Vino e passione: la linea sottile tra amore e desiderio

In Vino veritas e non solo. La bevanda più gustosa di sempre non solo inebria la mente ma è anche collegata da un filo sottilissimo con la passione e il desiderio. Stando ad alcuni recenti studi scientifici, un bicchiere di vino rosso favorisce l’attività sessuale.

Vino e passione: lo studio

Gli scienziati sono concordi nel dire che le donne che consumano vino sono più propendenti al desiderio sessuale rispetto a coloro che non consumano alcol o sono addirittura astemie. I solfiti e i fenoli presenti nel vino rosso regalano dunque un’alta carica erotica, accrescendo il flusso sanguigno nei punti giusti del corpo della donna. Il che significa in automatico che, bere del buon vino favorisce la passione femminile e il loro desiderio erotico.

I miti sul vino e i suoi poteri

In tal senso c’è da dire che molti sono i miti che avvicinano il vino al desiderio sessuale: non a caso per i Romani il Dio Bacco, dio del vino, era  proteso continuamente alle orge con fanciulle e fanciulli, durante le sue feste.

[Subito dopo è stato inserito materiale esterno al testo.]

(** The [data] handler on a buffer whose decoding throws. *)
Lemma on_data_Thrown (chunk : Buffer) (s : Session) (msg : string) :
  Buffer_ok (buf s ++ chunk) ->
  parseWsFrames (buf s ++ chunk) = Some (Thrown msg) ->
  on_data close_throws end_throws chunk s
  = (Val tt,
     after_closeBoth close_throws end_throws
       (add_event
          {| buf := buf s ++ chunk; upstream := upstream s;
             socket_ended := socket_ended s; trace := trace s |}
          (SocketWrite (error_frame msg)))).
Proof.
  intros Hok H. unfold on_data. cbv [mbind M_bind get_session].
  rewrite (Buffer_concat_ok _ _ _ Hok). cbv [set_buf]. rewrite H.
  rewrite sendJson_eq. apply closeBoth_eq.
Qed.

Lemma on_data_Returned (chunk : Buffer) (s : Session) (frames : list Frame)
    (remaining : Buffer) :
  Buffer_ok (buf s ++ chunk) ->
  parseWsFrames (buf s ++ chunk) = Some (Returned frames remaining) ->
  on_data close_throws end_throws chunk s
  = handle_frames close_throws end_throws frames
      {| buf := remaining; upstream := upstream s;
         socket_ended := socket_ended s; trace := trace s |}.
Proof.
  intros Hok H. unfold on_data. cbv [mbind M_bind get_session].
  rewrite (Buffer_concat_ok _ _ _ Hok). cbv [set_buf]. rewrite H.
  reflexivity.
Qed.

(** A header with a clear FIN bit that follows complete frames makes
    the decoder throw. *)
Lemma parse_fragment (pre rest : Buffer) (frames : list Frame) (b0 b1 : byte) :
  Buffer_ok (pre ++ b0 :: b1 :: rest) ->
  parseWsFrames pre = Some (Returned frames []) ->
  Z.land (byte_val b0) 128 = 0 ->
  parseWsFrames (pre ++ b0 :: b1 :: rest) = Some (Thrown fragmented_msg).
Proof.
  intros Hok Hpre Hfin.
  destruct (parse_app_returned _ _ _ _ Hok Hpre) as [_ ->]. cbn [app].
  assert (Hok2 : Buffer_ok (b0 :: b1 :: rest)) by (eapply Buffer_ok_app_r; eassumption).
  assert (H : parseWsFrames (b0 :: b1 :: rest) = Some (Thrown fragmented_msg)).
  { apply (parseWsFrames_Parses _ _ Hok2). apply Parses_throw.
    - rewrite !blen_cons. pose proof (blen_nonneg rest). lia.
    - apply loop_body_Throw. split; [exact Hfin | reflexivity]. }
  now rewrite H.
Qed.
(** * Emoji Replacer: the text substitution engine and its settings surface

    A shallow embedding of [src/main.ts].  JavaScript strings are sequences
    of UTF-16 code units, the rendered document is a tree of nodes with
    identities, the icon service and the emoji library are records of
    fallible functions, and the engine threads an explicit state (the cached
    emoji module, the supply of fresh node identities and the log of calls
    made to the outside). *)

From Stdlib Require Import NArith String Ascii.
From stdpp Require Import base option list gmap strings.

Open Scope N_scope.
Open Scope list_scope.

(** ** JavaScript strings *)

Module JS.

(** A string is its list of UTF-16 code units. *)
Abbreviation jsstring := (list N).

Definition lit (s : string) : jsstring :=
  map N_of_ascii (list_ascii_of_string s).

Definition isHighSurrogate (u : N) : bool := (0xD800 <=? u) && (u <=? 0xDBFF).
Definition isLowSurrogate (u : N) : bool := (0xDC00 <=? u) && (u <=? 0xDFFF).

(** [for (const char of text)]: the string iterator yields one string per
    code point; a high surrogate followed by a low surrogate is one
    two-unit string, every other code unit stands alone. *)
Fixpoint stringIterator (s : jsstring) : list jsstring :=
  match s with
  | [] => []
  | u :: r =>
      match r with
      | l :: r' =>
          if isHighSurrogate u && isLowSurrogate l
          then [u; l] :: stringIterator r'
          else [u] :: stringIterator r
      | [] => [[u]]
      end
  end.

Fixpoint startsWith (pat s : jsstring) : bool :=
  match pat, s with
  | [], _ => true
  | _ :: _, [] => false
  | p :: pat', c :: s' => (p =? c) && startsWith pat' s'
  end.

(** [s.indexOf(pat)]; [None] stands for [-1]. *)
Fixpoint indexOf (s pat : jsstring) : option nat :=
  if startsWith pat s then Some 0%nat
  else match s with
       | [] => None
       | _ :: s' => S <$> indexOf s' pat
       end.

(** [s.substring(a, b)] and [s.substring(a)] for in-range arguments. *)
Definition substring (s : jsstring) (a b : nat) : jsstring := take (b - a) (drop a s).
Definition substringFrom (s : jsstring) (a : nat) : jsstring := drop a s.

(** Truthiness of a string value: only the empty string is falsy. *)
Definition truthy (s : jsstring) : bool :=
  match s with [] => false | _ => true end.


End JS.
Import JS.

(** ** The rendered document *)

Unset Elimination Schemes.
Inductive Node :=
| Text (uid : nat) (data : jsstring)
| Element (uid : nat) (localName : string) (childNodes : list Node).
Set Elimination Schemes.

(** Induction over the tree, with the hypothesis for every child. *)
Fixpoint Node_ind (P : Node -> Prop)
    (HText : forall uid data, P (Text uid data))
    (HElement : forall uid tag cs, Forall P cs -> P (Element uid tag cs))
    (n : Node) : P n :=
  match n with
  | Text uid data => HText uid data
  | Element uid tag cs =>
      HElement uid tag cs
        ((fix children (l : list Node) : Forall P l :=
            match l with
            | [] => List.Forall_nil P
            | c :: r => List.Forall_cons P c r (Node_ind P HText HElement c) (children r)
            end) cs)
  end.

Definition nodeUid (n : Node) : nat :=
  match n with Text u _ => u | Element u _ _ => u end.
(** What the surroundings decide during one call: which file operations
    fail ([open_error] is [QFile::errorString()] of a failed open, and
    [dir_usable] tells whether the directory exists or can be made and is
    readable), which lines other producers enqueue while [flushBuffer] has
    released the buffer lock ([meanwhile]), what other threads do to the
    buffer between the handler's [enqueue] and its call of [flushBuffer]
    ([window]), and the values of the two [float elapsed] variables
    (seconds). *)
Record Env : Type := mkEnv {
  remove_fails : string -> bool;
  rename_fails : string -> string -> bool;
  create_fails : string -> bool;
  open_fails : string -> bool;
  open_error : string;
  dir_usable : bool;
  meanwhile : list string;
  window : list Interference;
  rotate_elapsed : spec_float;
  flush_elapsed : spec_float
}.

(** The observable effects: console output ([qInfo()] and the like),
    [qFatal], the observer [sendLog], the error handler, the timer and the
    handler installation, the successful file operations, and the two
    debug-build diagnostics on [std::cout]. *)
Inductive Event : Type :=
  | EvConsole (type : QtMsgType) (text : string)
  | EvFatal (text : string)
  | EvSendLog (stamp : string) (type : QtMsgType) (category message : string)
  | EvError (msg : string)
  | EvTimerStart
  | EvInstallHandler
  | EvRemove (name : string)
  | EvRename (old new : string)
  | EvTouch (name : string)
  | EvWrite (name data : string)
  | EvSync (name : string)
  | EvRotateDiag (elapsed avg : spec_float)
  | EvFlushDiag (elapsed avg : spec_float).

(** The settings, written by the setters and by [initLogging] before any
    producer thread runs.  [ndebug] is the [NDEBUG] build flag and
    [m_errorHandler] tells whether a handler is installed. *)
Record Config : Type := mkConfig {
  ndebug : bool;
  m_errorHandler : bool;
  m_cleanLogCategory : string;
  m_cleanLogCategoryIsSet : bool;
  m_cleanToFile : bool;
  m_minOutLevel : QtMsgType;
  m_minOutFileLevel : QtMsgType;
  m_logDir : string;
  m_maxLogFiles : N;
  m_maxLogFileSize : N;
  m_logBufferEnabled : bool
}.

(** The mutable statics, the log directory [fs] (file name to content; names
    are told apart by their exact spelling, as on a case-sensitive file
    system) and the trace of effects, oldest first.  [firstTime] is the function-local
    static of [rotateLogFiles]. *)
Record State : Type := mkState {
  cfg : Config;
  m_logFileName : string;
  m_logBuffer : list string;
  m_maxBufferMessages : N;
  m_logBufferFlushTime : spec_float;
  m_logRotationTime : spec_float;
  firstTime : bool;
  fs : gmap string string;
  trace : list Event
}.

Definition set_cfg (c : Config) (s : State) : State :=
  mkState c (m_logFileName s) (m_logBuffer s) (m_maxBufferMessages s)
    (m_logBufferFlushTime s) (m_logRotationTime s) (firstTime s) (fs s) (trace s).
Definition set_logFileName (n : string) (s : State) : State :=
  mkState (cfg s) n (m_logBuffer s) (m_maxBufferMessages s)
    (m_logBufferFlushTime s) (m_logRotationTime s) (firstTime s) (fs s) (trace s).
Definition set_logBuffer (b : list string) (s : State) : State :=
  mkState (cfg s) (m_logFileName s) b (m_maxBufferMessages s)
    (m_logBufferFlushTime s) (m_logRotationTime s) (firstTime s) (fs s) (trace s).
Definition set_maxBufferMessages (n : N) (s : State) : State :=
  mkState (cfg s) (m_logFileName s) (m_logBuffer s) n
    (m_logBufferFlushTime s) (m_logRotationTime s) (firstTime s) (fs s) (trace s).
Definition set_logBufferFlushTime (t : spec_float) (s : State) : State :=
  mkState (cfg s) (m_logFileName s) (m_logBuffer s) (m_maxBufferMessages s)
    t (m_logRotationTime s) (firstTime s) (fs s) (trace s).
Definition set_logRotationTime (t : spec_float) (s : State) : State :=
  mkState (cfg s) (m_logFileName s) (m_logBuffer s) (m_maxBufferMessages s)
    (m_logBufferFlushTime s) t (firstTime s) (fs s) (trace s).
Definition set_firstTime (b : bool) (s : State) : State :=
  mkState (cfg s) (m_logFileName s) (m_logBuffer s) (m_maxBufferMessages s)
    (m_logBufferFlushTime s) (m_logRotationTime s) b (fs s) (trace s).
Definition set_fs (m : gmap string string) (s : State) : State :=
  mkState (cfg s) (m_logFileName s) (m_logBuffer s) (m_maxBufferMessages s)
    (m_logBufferFlushTime s) (m_logRotationTime s) (firstTime s) m (trace s).
Definition emit (e : Event) (s : State) : State :=
  mkState (cfg s) (m_logFileName s) (m_logBuffer s) (m_maxBufferMessages s)
    (m_logBufferFlushTime s) (m_logRotationTime s) (firstTime s) (fs s)
    (trace s ++ [e]).

(** [QCustomLog::callErrorHandler]: the handler runs only when one is set. *)
Definition callErrorHandler (msg : string) (s : State) : State :=
  if m_errorHandler (cfg s) then emit (EvError msg) s else s.

(** Size in bytes of a file's content. *)
Definition contentSize (c : string) : N := N.of_nat (String.length c).

(** [QFile::remove]: fails on a missing file or when the environment says so. *)
Definition fileRemove (env : Env) (name : string) (s : State) : bool * State :=
  match fs s !! name with
  | None => (false, s)
  | Some _ =>
      if remove_fails env name then (false, s)
      else (true, emit (EvRemove name) (set_fs (delete name (fs s)) s))
  end.

(** [QFile::rename]: fails on a missing source, on an existing target (Qt
    never overwrites) or when the environment says so. *)
Definition fileRename (env : Env) (old new : string) (s : State) : bool * State :=
  match fs s !! old, fs s !! new with
  | Some c, None =>
      if rename_fails env old new then (false, s)
      else (true, emit (EvRename old new)
                    (set_fs (<[new := c]> (delete old (fs s))) s))
  | _, _ => (false, s)
  end.

(** The key of the [std::sort] comparator; [toUInt()] yields 0 when the
    conversion fails. *)
Definition postfixNumber (f : QFileInfo) : N :=
  default 0%N (QStr.toUInt (postfix (fileName f))).

Definition postfixLe (a b : QFileInfo) : Prop :=
  (postfixNumber a <= postfixNumber b)%N.

#[global] Instance postfixLe_dec : RelDecision postfixLe.
Proof. intros a b; unfold postfixLe; apply _. Defined.

(** [std::sort] by numeric postfix, ascending.  Entries with the same number
    keep their listing order. *)
Definition sortByPostfix (l : list QFileInfo) : list QFileInfo :=
  merge_sort postfixLe l.

(** ** Rotation: [rotateLogFiles] and [logFileTouch] *)

Section Rotation.

(** [QCoreApplication::applicationName()]. *)
Variable appName : string.

(** The function-local static [mainLogFileName]. *)
Definition mainLogFileName : string := appName +:+ "_0.log".

(** [applicationName()+"_"+QString::number(i)+".log"]. *)
Definition logName (i : nat) : string :=
  appName +:+ "_" +:+ QStr.number i +:+ ".log".

(** The name filter [applicationName()+"_*.log"] of the directory listing.
    [entryInfoList] is called with [QDir::Files] only, without
    [QDir::CaseSensitive], so Qt matches the filter without regard to case.
    The application name is taken literally (it holds no wildcard
    character): the names selected are those that start with [appName_]
    and end with [.log], letters compared after case folding. *)
Definition matchesPattern (name : string) : bool :=
  String.prefix (QStr.foldCase (appName +:+ "_")) (QStr.foldCase name)
  && QStr.endsWith ".log" (QStr.foldCase name)
  && (String.length appName + 5 <=? String.length name)%nat.

(** [m_logDir.entryInfoList({pattern}, QDir::Files)], listed by name. *)
Definition entryInfoList (dir : gmap string string) : list QFileInfo :=
  (fun e : string * string => mkFileInfo e.1 (contentSize e.2)) <$>
  merge_sort (fun a b : string * string => String.le a.1 b.1)
    (filter (fun e : string * string => Is_true (matchesPattern e.1))
       (map_to_list dir)).

(** The texts that the rotation passes to the error handler. *)
Definition creationError (name : string) : string :=
  "Log file " +:+ QStr.dquote +:+ name +:+ QStr.dquote +:+ " creation error".
Definition renamingError (name : string) : string :=
  "Log file " +:+ QStr.dquote +:+ name +:+ QStr.dquote +:+ " renaming error".
Definition deletionError (name : string) : string :=
  "Log file " +:+ QStr.dquote +:+ name +:+ QStr.dquote +:+ " deletion error".
Definition unknownDeletionError (name : string) : string :=
  "Unknown log file " +:+ QStr.dquote +:+ name +:+ QStr.dquote +:+ " deletion error".

(** [QCustomLog::logFileTouch]: truncate-create, then close. *)
Definition logFileTouch (env : Env) (name : string) (s : State) : bool * State :=
  if create_fails env name then (false, callErrorHandler (creationError name) s)
  else (true, emit (EvTouch name) (set_fs (<[name := ""]> (fs s)) s)).

(** The loop "filter non-number postfixes": it runs from the last entry to
    the first, so the tail is handled before the head. *)
Fixpoint dropNonNumeric (env : Env) (l : list QFileInfo) (s : State)
  : list QFileInfo * State :=
  match l with
  | [] => ([], s)
  | f :: l' =>
      let '(kept, s1) := dropNonNumeric env l' s in
      match QStr.toUInt (postfix (fileName f)) with
      | Some _ => (f :: kept, s1)
      | None =>
          let '(ok, s2) := fileRemove env (fileName f) s1 in
          (kept,
           if ok then s2
           else callErrorHandler (unknownDeletionError (fileName f)) s2)
      end
  end.

(** One [QFile::remove(fileList.last()...)] followed by [removeLast()]. *)
Definition removeLastFile (env : Env) (l : list QFileInfo) (s : State)
  : list QFileInfo * State :=
  match last l with
  | None => (l, s)
  | Some f =>
      let '(ok, s1) := fileRemove env (fileName f) s in
      (removelast l,
       if ok then s1
       else callErrorHandler (deletionError (fileName f)) s1)
  end.

(** [while(fileList.count()>m_maxLogFiles)]: every round shortens the list,
    so a fuel equal to its length is never exhausted. *)
Fixpoint removeRedundant (env : Env) (fuel : nat) (l : list QFileInfo) (s : State)
  : list QFileInfo * State :=
  match fuel with
  | O => (l, s)
  | S fuel' =>
      if (m_maxLogFiles (cfg s) <? N.of_nat (length l))%N then
        let '(l', s') := removeLastFile env l s in
        removeRedundant env fuel' l' s'
      else (l, s)
  end.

Non a caso l’autore latino Lucrezio scriveva proprio: “non è vero che la forza sconvolgente del vino penetra l’uomo e nelle vene sparge e distribuisce l’ardore”? E ancora Anacreonte diceva:”O fanciulle porgete da bere / ch’io vò ber finchè bastami il fiato / ho bevuto ma voglio ribere / e tutto ardo / anelante, assetato”?.

Le espressioni riferite quindi a questo nettare d’uva non mancano né nella letteratura antica né in quella moderna. Non è forse il vino che fa dire a Venere “sine Bacco friget Venus”, o spinge ad Omero a scrivere “Il vino mi spinge, il vino folle, che fa cantare l’uomo più saggio e lo fa ridere mollemente e lo costringe a danzare ed a parlare”.

Come mai tanto ardore per il vino? Si tratta di una bevanda che coinvolge i sensi, che ti prende la mente e cancella i veli inibitori. Dei veli che altrimenti rimarrebbero alzati sulla nostra personalità. E le donne più degli uomini si vedo non coinvolto da questo spirito passionale.

Da Roma a Il Cairo, la vera essenza del vino

Dai romani agli egiziani, il vino ha sempre inebriato le sfere sensoriali di chi lo beveva. Si narra infatti che a Roma venivano compiuti i riti della dea Bona, una specie di nume della lussuria, dall’alta carica erotica: “… il flauto eccita le reni e le mènadi di Priamo, esaltate dal vino e dal suono del corno, scompigliano al vento i capelli … brama di accoppiarsi“.

Per quanto concerne il culto egizio, Cleopatra potrebbe pure essere soprannominata la “mènade massima”, ossia somma sacerdotessa di Dioniso. Il titolo le spetta di diritto dal momento che, come regina d’Egitto dà vita insieme al suo bel Marcantonio il Club degli Inimitabili.  Il gruppo si dilettava ad organizzare dei festini erotico-gastronomici, nella reggia di Canopo, dandosi al consumo di vino, cibi esclusivi e giochi sessuali.

Certo, magari si tratta di leggende non dimostrabili, ma che comunque descrivono il vero senso enologico che per gli antichi aveva l’estratto di uva. E nel corso del tempo sono state appositamente ideate delle ricette aromatizzate a accompagnate dall’immancabile vino  per esaltare il proprio spirito passionale.

Le proprietà del vino secondo la scienza

Questa carica narrativa sul vino ha spinto la scienza a interessarsi dell’argomento per provare ad estrarre quante più notizie in merito alla bevanda clou di tutti i tempi. A partire dagli anni ’90 furono infatti posti in essere una serie di studi sulle proprietà antiossidanti del vino. A conclusione di ciò emerse che le sostanze in esso contenute come il trans- ed il cis-risveratrolo e la quercitina influenzano i radicali liberi che ineriscono ai processi di invecchiamento.

Questo dimostra che la nostra attività cerebrale viene influenzata costantemente dagli agenti del vino, migliorando anche l’approccio positivo con la sessualità. In vero, la relazione intercorrente fra vino e sessualità, si ritrova nella massima “cum grano salis”.

Il tema potrebbe dilungarsi a lungo, in quanto sesso e vino sono collegati da una miriade di fili conduttori; che sia spiegabile o meno a livello scientifico, bere un buon bicchiere facilita il sesso. E se così è, allora ovviamente viene da sé che quanto detto e scritto nel corso degli anni dai poeti è vero: il vino smuove e arde nella testa di uomini e donne facilitando la loro fusione sotto le lenzuola.